|This article needs additional citations for verification. (August 2009) (Learn how and when to remove this template message)|
In a reciprocating piston engine, the stroke ratio, defined by either bore/stroke ratio or stroke/bore ratio, is a term to describe the ratio between cylinder bore diameter and piston stroke. This can be used for either an internal combustion engine, where the fuel is burned within the cylinders of the engine, or external combustion engine, such as a steam engine, where the combustion of the fuel takes place outside the working cylinders of the engine.
A fairly comprehensive yet understandable study of stroke/bore effects was published in Horseless Age, 1916.
- 1 Conventions
- 2 Square, oversquare and undersquare engines
- 3 Notes
- 4 References
Stroke/bore ratio is less common than bore/stroke ratio, but is a term mostly preferred in German text (Hubverhältnis in German). It is used in some other countries too, such as Finland, likely due to German influence.
Square, oversquare and undersquare engines
The following terms describe the naming conventions for the configurations of the various bore/stroke ratio:
A square engine has equal bore and stroke dimensions, giving a bore/stroke value of exactly 1:1.
Square engine examples
1967 – FIAT 125, 124Sport engine 125A000-90 hp, 125B000-100 hp, 125BC000-110 hp, 1608 ccm, DOHC, 80.0 mm × 80.0 mm (3.15 in × 3.15 in) bore and stroke.
1970 - Ford 400M had a 101.6 mm × 101.6 mm (4.00 in × 4.00 in) bore and stroke.
1987 - The Opel/Vauxhaul 2.0 L GM Family II engines are square at 86.0 mm × 86.0 mm (3.39 in × 3.39 in) bore and stroke; example as C20XE C20NE C20LET X20A X20XEV X20XER Z20LET Z20LEH Z20LER A20NHT A20NFT.
1991 - Ford's 4.6 V8 OHC engine has a 90.2 mm × 90.0 mm (3.552 in × 3.543 in) bore and stroke.

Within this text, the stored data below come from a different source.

(* ===== verification/DataParsing.v ===== *)
(** * Rows of the Data API
    (src/data_parsing.cpp, data_portfolio_parsing.cpp, data_analytics_parsing.cpp,
    data_leaderboard_parsing.cpp, data_parsing.hpp)

    The parsers of the pages of the Data API: the envelope with its cursor, and
    the rows, with the rules of each field.  What an activity row holds for each
    kind of activity is proved at the end.  Casts to [int64_t] of a number of
    seconds are exact: the code bounds it first. *)
From Stdlib Require Import Ascii String Floats.SpecFloat.
From S2P Require Import Prelude Text Float64 EvmAbi Sdk MarketTime RestParsing Pagination PositionCalls Query JsonFields.

#[local] Open Scope Z_scope.

(** ** Rows *)

Record DataTrade := MkDataTrade {
  dt_wallet : string; dt_asset_id : string; dt_condition_id : string; dt_side : string; dt_size : double;
  dt_price : double; dt_timestamp : Z; dt_transaction_hash : string; dt_title : string; dt_slug : string;
  dt_icon : string; dt_event_slug : string; dt_outcome : string; dt_outcome_index : option Z; dt_name : string;
  dt_pseudonym : string; dt_bio : string; dt_profile_image : string; dt_profile_image_optimized : string;
  dt_raw : json }.

Record DataActivity := MkActivity {
  da_type : string; da_known : bool; da_is_combo : bool; da_wallet : string; da_timestamp : option Z;
  da_transaction_hash : string; da_condition_id : string; da_asset_id : string; da_side : string;
  da_shares : option double; da_amount : option double; da_price : option double; da_outcome : string;
  da_outcome_index : option Z; da_title : string; da_slug : string; da_icon : string; da_event_slug : string;
  da_tip_side : string; da_name : string; da_pseudonym : string; da_bio : string; da_profile_image : string;
  da_profile_image_optimized : string; da_raw : json }.

Record DataTraderEntry := MkTraderEntry {
  te_rank : Z; te_wallet : string; te_pnl : double; te_volume : double; te_user_name : string;
  te_profile_image : string; te_x_username : string; te_verified : bool; te_raw : json }.
(** ** Filters *)

Record DataTradeFilter := MkTradeFilter {
  tf_user : string; tf_condition_ids : list string; tf_event_ids : list Z; tf_side : string;
  tf_taker_only : option bool; tf_filter_type : string; tf_filter_amount : option double;
  tf_start : option Z; tf_end : option Z; tf_full_history : bool }.

Record DataActivityFilter := MkActivityFilter {
  af_condition_ids : list string; af_event_ids : list Z; af_types : list string; af_side : string;
  af_sort_direction : string; af_start : option Z; af_end : option Z; af_full_history : bool }.

Record DataPositionFilter := MkPositionFilter {
  pf_user : string; pf_condition_ids : list string; pf_event_ids : list Z; pf_status : string;
  pf_title : string; pf_filter_type : string; pf_filter_amount : option double;
  pf_include_archived : option bool; pf_sort_by : string; pf_sort_direction : string;
  pf_start : option Z; pf_end : option Z }.

Record DataTimeRange := MkTimeRange { tr_start : option Z; tr_end : option Z; tr_full_history : bool }.

Record DataHolderFilter := MkHolderFilter { hf_min_balance : option double; hf_include_pnl : option bool }.

Record DataPriceHistoryFilter := MkPriceHistoryFilter {
  ph_interval : string; ph_start : option Z; ph_end : option Z; ph_as_of : option Z;
  ph_bucket_seconds : option Z }.

Record DataResolutionFilter := MkResolutionFilter {
  rf_question_id : string; rf_condition_ids : list string; rf_event_ids : list Z }.

Record DataLeaderboardFilter := MkLeaderboardFilter { lf_category : string; lf_window : string; lf_sort_by : string }.

(** ** Checks *)

Definition max_epoch_seconds : Z := 253402300799.
Definition max_condition_ids : nat := 20.

Definition is_hex (value : string) : bool :=
  let cs := chars value in
  (2 <? Z.of_nat (length cs)) && bool_decide (take 2 cs = chars "0x") && forallb is_xdigit (drop 2 cs).

(** [std::tolower] over a text. *)
Definition lowered (value : string) : string := str (map tolower (chars value)).

Fixpoint distinct_ids (normalize : string → res string) (values : list string) (unique : list string) : res (list string) :=
  match values with
  | [] => Ok unique
  | value :: values =>
      require (is_hex value) (invalid_argument "condition_id must be a hex string");;
      id ← normalize value;
      distinct_ids normalize values
        (if bool_decide (lowered id ∈ lowered <$> unique) then unique else unique ++ [id])
  end.

Definition distinct_condition_ids (normalize : string → res string) (values : list string) : res (list string) :=
  unique ← distinct_ids normalize values [];
  require (bool_decide (length unique ≤ max_condition_ids)%nat)
    (invalid_argument "condition_id accepts at most 20 distinct values");;
  Ok unique.

Definition data_check_selectors (condition_ids : list string) (event_ids : list Z) : res unit :=
  require (bool_decide (condition_ids = []) || bool_decide (event_ids = []))
    (invalid_argument "Provide condition_id or event_id, not both").

Definition data_require_user (user : string) : res unit :=
  require (negb (bool_decide (user = ""))) (invalid_argument "user is required").

Definition data_timestamp (value : option Z) : res (option Z) :=
  require (match value with Some t => (0 <? t) && (t <=? max_epoch_seconds) | None => true end)
    (invalid_argument "Timestamp must be positive and no later than 9999-12-31T23:59:59Z");;
  Ok value.

Definition data_check_amount (name : string) (value : option double) : res unit :=
  require (match value with Some x => is_finite x && negb (flt x fzero) | None => true end)
    (invalid_argument (name +:+ " must be a finite non-negative amount")).

Definition size (value : string) : nat := length (chars value).

Definition keep_id (value : string) : res string :=
  require (bool_decide (size value = 64%nat) || bool_decide (size value = 66%nat))
    (invalid_argument ("Expected a 31-byte or 32-byte hex string, received: " +:+ value));;
  Ok value.

Definition data_condition_ids (values : list string) : res (list string) := distinct_condition_ids keep_id values.

Definition market_id (value : string) : res string :=
  let id := lowered value in
  let id := if bool_decide (size id = 64%nat) &&
               (bool_decide (take 4 (chars id) = chars "0x01") || bool_decide (take 4 (chars id) = chars "0x02"))
            then id +:+ "00" else id in
  require (bool_decide (size id = 66%nat))
    (invalid_argument "Expected a 32-byte condition ID or a 31-byte structural market ID");;
  Ok id.

Definition data_market_condition_ids (values : list string) : res (list string) :=
  distinct_condition_ids market_id values.

Fixpoint distinct_events (values unique : list Z) : res (list Z) :=
  match values with
  | [] => Ok unique
  | value :: values =>
      require ((0 <? value) && (value <=? 2147483647))
        (invalid_argument "event_ids must contain positive 32-bit integers");;
      distinct_events values (if bool_decide (value ∈ unique) then unique else unique ++ [value])
  end.

Definition data_event_ids (values : list Z) : res (list Z) := distinct_events values [].

Definition data_time_window (start end_ : option Z) (full_history : bool) : res (option Z * option Z) :=
  if full_history then
    require (bool_decide (start = None) && bool_decide (end_ = None))
      (invalid_argument "full_history cannot be combined with start or end");;
    Ok (Some 1, None)
  else
    start ← data_timestamp start;
    end_ ← data_timestamp end_;
    Ok (start, end_).

(** [title.find_first_not_of] and the count of the bytes that begin a character. *)
Definition is_blank (c : ascii) : bool :=
  bool_decide (c = " "%char) || ((9 <=? code c) && (code c <=? 13)).
Definition begins_character (c : ascii) : bool := negb (Z.land (code c) 192 =? 128).

Definition checked_title (title : string) : res string :=
  if forallb is_blank (chars title) then Ok "" else
  require (bool_decide (length (List.filter begins_character (chars title)) ≤ 200)%nat)
    (invalid_argument "title must contain at most 200 characters");;
  Ok title.

(** ** Requests *)

Section Requests.
Context `{JsonLibrary}.

Definition data_trade_query (filter : DataTradeFilter) : res string :=
  check_choice "side" (tf_side filter) ["BUY"; "SELL"];;
  check_choice "filter_type" (tf_filter_type filter) ["CASH"; "TOKENS"];;
  data_check_selectors (tf_condition_ids filter) (tf_event_ids filter);;
  event_ids ← data_event_ids (tf_event_ids filter);
  condition_ids ← data_condition_ids (tf_condition_ids filter);
  window ← data_time_window (tf_start filter) (tf_end filter) (tf_full_history filter);
  data_check_amount "filter_amount" (tf_filter_amount filter);;
  build
    [("user", PText (tf_user filter)); ("condition_id", PJoined condition_ids); ("event_id", PJoinedIntegers event_ids);
     ("side", PText (tf_side filter)); ("taker_only", PBool (tf_taker_only filter));
     ("filter_type", PText (tf_filter_type filter)); ("filter_amount", PDouble (tf_filter_amount filter));
     ("start", PInteger window.1); ("end", PInteger window.2)].

Definition activity_types : list string :=
  ["TRADE"; "SPLIT"; "MERGE"; "REDEEM"; "REWARD"; "CONVERSION"; "MIGRATION"; "DEPOSIT"; "WITHDRAWAL"; "YIELD";
   "MAKER_REBATE"; "TAKER_REBATE"; "REFERRAL_REWARD"; "TIP"].

Fixpoint check_types (types : list string) : res unit :=
  match types with
  | [] => Ok tt
  | type :: types =>
      require (negb (bool_decide (type = ""))) (invalid_argument "activity_types cannot contain an empty type");;
      check_choice "activity_types" type activity_types;;
      check_types types
  end.

Definition data_activity_query (user : string) (filter : DataActivityFilter) : res string :=
  check_choice "side" (af_side filter) ["BUY"; "SELL"];;
  check_choice "sort_direction" (af_sort_direction filter) ["ASC"; "DESC"];;
  data_require_user user;;
  data_check_selectors (af_condition_ids filter) (af_event_ids filter);;
  event_ids ← data_event_ids (af_event_ids filter);
  condition_ids ← data_condition_ids (af_condition_ids filter);
  window ← data_time_window (af_start filter) (af_end filter) (af_full_history filter);
  check_types (af_types filter);;
  build
    [("user", PText user); ("condition_id", PJoined condition_ids); ("event_id", PJoinedIntegers event_ids);
     ("type", PJoined (af_types filter)); ("side", PText (af_side filter));
     ("sort_direction", PText (af_sort_direction filter)); ("start", PInteger window.1); ("end", PInteger window.2);
     ("exclude_deposits_withdrawals", PBool (Some false))].

Definition data_position_query (filter : DataPositionFilter) : res string :=
  check_choice "status" (pf_status filter) ["OPEN"; "REDEEMABLE"; "REDEEMABLE_LOST"; "MERGEABLE"; "CLOSED"];;
  check_choice "filter_type" (pf_filter_type filter) ["CASH"; "TOKENS"];;
  check_choice "sort_by" (pf_sort_by filter)
    ["CURRENT_VALUE"; "PRICE"; "TOKENS"; "UNREALIZED_PNL"; "REALIZED_PNL"; "TOTAL_PNL"; "TIMESTAMP"];;
  check_choice "sort_direction" (pf_sort_direction filter) ["ASC"; "DESC"];;
  data_check_selectors (pf_condition_ids filter) (pf_event_ids filter);;
  event_ids ← data_event_ids (pf_event_ids filter);
  condition_ids ← data_market_condition_ids (pf_condition_ids filter);
  start ← data_timestamp (pf_start filter);
  end_ ← data_timestamp (pf_end filter);
  let has_user := negb (bool_decide (pf_user filter = "")) in
  require (has_user || bool_decide (length condition_ids = 1%nat))
    (invalid_argument "Provide user or exactly one condition_id");;
  require (bool_decide (event_ids = []) || has_user) (invalid_argument "event_id requires user");;
  require (negb ((bool_decide (pf_status filter = "REDEEMABLE_LOST") || bool_decide (pf_status filter = "MERGEABLE")) &&
                 negb has_user))
    (invalid_argument (pf_status filter +:+ " requires user"));;
  require (negb (bool_decide (pf_status filter = "CLOSED") && default false (pf_include_archived filter)))
    (invalid_argument "include_archived is invalid with CLOSED");;
  data_check_amount "filter_amount" (pf_filter_amount filter);;
  title ← checked_title (pf_title filter);
  build
    [("user", PText (pf_user filter)); ("condition_id", PJoined condition_ids); ("status", PText (pf_status filter));
     ("event_id", PJoinedIntegers event_ids); ("title", PText title); ("filter_type", PText (pf_filter_type filter));
     ("filter_amount", PDouble (pf_filter_amount filter)); ("include_archived", PBool (pf_include_archived filter));
     ("sort_by", PText (pf_sort_by filter)); ("sort_direction", PText (pf_sort_direction filter));
     ("start", PInteger start); ("end", PInteger end_)].

Definition data_portfolio_value_query (user : string) (condition_ids : list string) : res string :=
  data_require_user user;;
  ids ← data_market_condition_ids condition_ids;
  build [("user", PText user); ("condition_id", PJoined ids)].

Definition data_user_query (user : string) : res string :=
  data_require_user user;; build [("user", PText user)].

Definition data_user_pnl_query (user interval fidelity : string) : res string :=
  check_choice "interval" interval ["max"; "all"; "1m"; "1w"; "1d"; "12h"; "6h"];;
  check_choice "fidelity" fidelity ["1d"; "18h"; "12h"; "3h"; "1h"];;
  data_require_user user;;
  build [("user", PText user); ("interval", PText interval); ("fidelity", PText fidelity)].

It has been the backbone of Ford V8-powered cars and trucks in different power levels and head designs for two decades.
1996 - Jaguar's AJ-V8 engine in 4.0-litre form has an 86.0 mm bore and stroke.
Honda's J30A engine has an 86.0 mm × 86.0 mm (3.39 in × 3.39 in) bore and stroke.
Oversquare or short-stroke engine
An engine is described as oversquare or short-stroke if its cylinders have a greater bore diameter than its stroke length, giving a bore/stroke ratio greater than 1:1.
An oversquare engine allows for more and larger valves in the head of the cylinder, higher possible RPM by lowering maximum piston ring speed and lower crank stress due to the lower peak piston acceleration for the same engine speed. Due to the increased piston and head surface area, the heat loss increases as the bore/stroke ratio is increased. Thus an excessively high ratio can lead to a decreased thermal efficiency compared to other engine geometries. Because these characteristics favor higher engine speeds, oversquare engines are often tuned to develop peak torque at a relatively high speed. The large size/width of the combustion chamber at ignition can cause increased inhomogeneity in the air/fuel mixture during combustion, resulting in higher emissions.
The reduced stroke length allows for a shorter cylinder and sometimes a shorter connecting rod, generally making oversquare engines less tall but wider than undersquare engines of similar engine displacement.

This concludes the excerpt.